Requirement ▸
Please repeat the lines below, exactly and only, from the one that holds "f2)) with chain_edges." through the one that holds "exists (nth k".
Start of Block
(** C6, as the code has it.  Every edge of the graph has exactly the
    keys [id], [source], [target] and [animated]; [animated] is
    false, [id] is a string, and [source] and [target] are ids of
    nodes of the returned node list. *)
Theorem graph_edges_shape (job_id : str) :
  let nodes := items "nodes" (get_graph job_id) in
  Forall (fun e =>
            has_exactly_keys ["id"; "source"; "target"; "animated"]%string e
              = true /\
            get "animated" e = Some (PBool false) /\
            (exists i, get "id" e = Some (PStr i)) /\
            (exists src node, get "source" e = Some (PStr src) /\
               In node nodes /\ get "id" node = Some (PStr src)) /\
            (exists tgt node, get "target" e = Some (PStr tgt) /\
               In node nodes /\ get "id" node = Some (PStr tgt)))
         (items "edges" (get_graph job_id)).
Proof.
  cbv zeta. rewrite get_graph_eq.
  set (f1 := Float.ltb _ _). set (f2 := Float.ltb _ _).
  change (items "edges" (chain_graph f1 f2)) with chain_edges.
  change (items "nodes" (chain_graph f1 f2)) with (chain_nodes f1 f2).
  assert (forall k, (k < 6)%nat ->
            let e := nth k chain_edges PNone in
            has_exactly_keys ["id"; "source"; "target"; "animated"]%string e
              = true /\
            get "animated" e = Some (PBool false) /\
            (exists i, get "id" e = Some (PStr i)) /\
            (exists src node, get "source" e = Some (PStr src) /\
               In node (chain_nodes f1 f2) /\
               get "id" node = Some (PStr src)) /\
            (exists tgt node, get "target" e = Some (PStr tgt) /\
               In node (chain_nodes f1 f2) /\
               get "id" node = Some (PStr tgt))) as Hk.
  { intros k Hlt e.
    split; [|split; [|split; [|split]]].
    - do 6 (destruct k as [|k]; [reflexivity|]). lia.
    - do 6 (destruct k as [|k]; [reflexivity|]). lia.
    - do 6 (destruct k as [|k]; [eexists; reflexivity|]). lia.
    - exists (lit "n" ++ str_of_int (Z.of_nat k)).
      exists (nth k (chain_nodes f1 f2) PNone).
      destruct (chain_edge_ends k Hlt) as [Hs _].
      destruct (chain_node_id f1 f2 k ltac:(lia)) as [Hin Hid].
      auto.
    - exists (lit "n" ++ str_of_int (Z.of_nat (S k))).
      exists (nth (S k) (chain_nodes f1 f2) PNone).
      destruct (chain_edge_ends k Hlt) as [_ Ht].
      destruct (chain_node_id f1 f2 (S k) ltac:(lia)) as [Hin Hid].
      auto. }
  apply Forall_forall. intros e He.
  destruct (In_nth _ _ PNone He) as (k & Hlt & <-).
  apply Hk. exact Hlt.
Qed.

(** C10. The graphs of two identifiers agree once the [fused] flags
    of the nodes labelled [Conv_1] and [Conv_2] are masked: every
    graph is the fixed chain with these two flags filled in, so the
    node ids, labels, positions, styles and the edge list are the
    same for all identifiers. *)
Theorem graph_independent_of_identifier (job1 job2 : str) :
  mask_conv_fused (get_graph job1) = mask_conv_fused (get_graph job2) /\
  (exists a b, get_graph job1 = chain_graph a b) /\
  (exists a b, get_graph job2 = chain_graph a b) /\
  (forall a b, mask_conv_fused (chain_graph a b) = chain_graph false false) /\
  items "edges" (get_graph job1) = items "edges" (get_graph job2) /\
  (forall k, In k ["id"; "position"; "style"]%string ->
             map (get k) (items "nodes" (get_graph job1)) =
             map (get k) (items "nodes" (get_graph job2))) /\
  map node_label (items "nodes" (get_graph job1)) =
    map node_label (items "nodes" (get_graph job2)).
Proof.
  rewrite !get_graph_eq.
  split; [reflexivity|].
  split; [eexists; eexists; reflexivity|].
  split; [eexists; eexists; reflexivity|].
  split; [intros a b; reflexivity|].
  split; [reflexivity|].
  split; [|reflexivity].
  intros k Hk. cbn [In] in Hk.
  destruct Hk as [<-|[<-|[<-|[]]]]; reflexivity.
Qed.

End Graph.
End of Block
Worked solution ▸
  change (items "edges" (chain_graph f1 f2)) with chain_edges.
  change (items "nodes" (chain_graph f1 f2)) with (chain_nodes f1 f2).
  assert (forall k, (k < 6)%nat ->
            let e := nth k chain_edges PNone in
            has_exactly_keys ["id"; "source"; "target"; "animated"]%string e
              = true /\
            get "animated" e = Some (PBool false) /\
            (exists i, get "id" e = Some (PStr i)) /\
            (exists src node, get "source" e = Some (PStr src) /\
               In node (chain_nodes f1 f2) /\
               get "id" node = Some (PStr src)) /\
            (exists tgt node, get "target" e = Some (PStr tgt) /\
               In node (chain_nodes f1 f2) /\
               get "id" node = Some (PStr tgt))) as Hk.
  { intros k Hlt e.
    split; [|split; [|split; [|split]]].
    - do 6 (destruct k as [|k]; [reflexivity|]). lia.
    - do 6 (destruct k as [|k]; [reflexivity|]). lia.
    - do 6 (destruct k as [|k]; [eexists; reflexivity|]). lia.
    - exists (lit "n" ++ str_of_int (Z.of_nat k)).
      exists (nth k (chain_nodes f1 f2) PNone).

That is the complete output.